Reducing absence levels, therefore, does not need to cost a lot as there are a number of approaches employers can take to address the problem, even on a tight budget.
Case Study: Royal Mail
Five years ago, Royal Mail was losing money and often offering a poor service to customers, not least because staff absence rates were typically high at around 7% a year and costing an estimated £1 million a day. In a bid to tackle the problem, it introduced a range of incentives and health and wellbeing initiatives that helped cut absence rates to 4.5% after three years, bringing 3,600 employees back to work each day and saving the group nearly £228 million, according to an analysis by the London School of Economics in May 2008.
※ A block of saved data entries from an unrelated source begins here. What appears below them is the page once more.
(** * Sound reflexion and diffraction simulation: the acoustic model and the
      wave-field renderer, embedded over binary64 numbers.

    TypeScript's [number] is an IEEE 754 binary64 value; it is modelled by
    Rocq's primitive [float], whose operations are specified by the
    [spec_float] functions of the Standard Library.  Comparisons with [NaN],
    signed zeros, overflow to [Infinity] and rounding are therefore the ones
    the program really sees. *)

From Stdlib Require Import ZArith Reals Floats Bool String List Lia Lra Psatz.
Import ListNotations.
Local Open Scope string_scope.
Local Open Scope list_scope.

Set Warnings "-inexact-float".
Local Open Scope float_scope.

(** ** ECMAScript number operations that are not binary64 primitives *)

(** [Math.max(x, y)]: [NaN] if either argument is, and [+0] is larger than [-0]. *)
Definition Math_max (x y : float) : float :=
  if is_nan x || is_nan y then nan
  else if x <? y then y
  else if y <? x then x
  else if get_sign x then y else x.

(** [Math.min(x, y)]: [NaN] if either argument is, and [-0] is smaller than [+0]. *)
Definition Math_min (x y : float) : float :=
  if is_nan x || is_nan y then nan
  else if x <? y then x
  else if y <? x then y
  else if get_sign x then x else y.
The initiatives included introducing health screening and fast access to occupational health services, such as physiotherapy, and other support schemes such as an employee assistance programme (EAP). This was backed up with the introduction of health clinics at 90 sites and the launch of fitness centres in larger operations, including a £350,000 gym at the Mount Pleasant sorting office in London where staff are helped to get fit and back to work. Dr Steve Boorman, chief medical adviser at Royal Mail, believes the in-house fitness centre is particularly valuable. “People can lose contact with the workplace when they are on long-term sick leave.
“Coming in and seeing their mates can be part of the recovery process, as can seeing other sick employees making progress.” High-profile prize draws in 2004/05 to win cars and holidays as rewards for good attendance also helped reduce absence dramatically, although these had a limited shelf life. “Like any communication exercise it started to decay after while and made less of an impact, which is why we now focus on wellbeing programmes,” adds Boorman.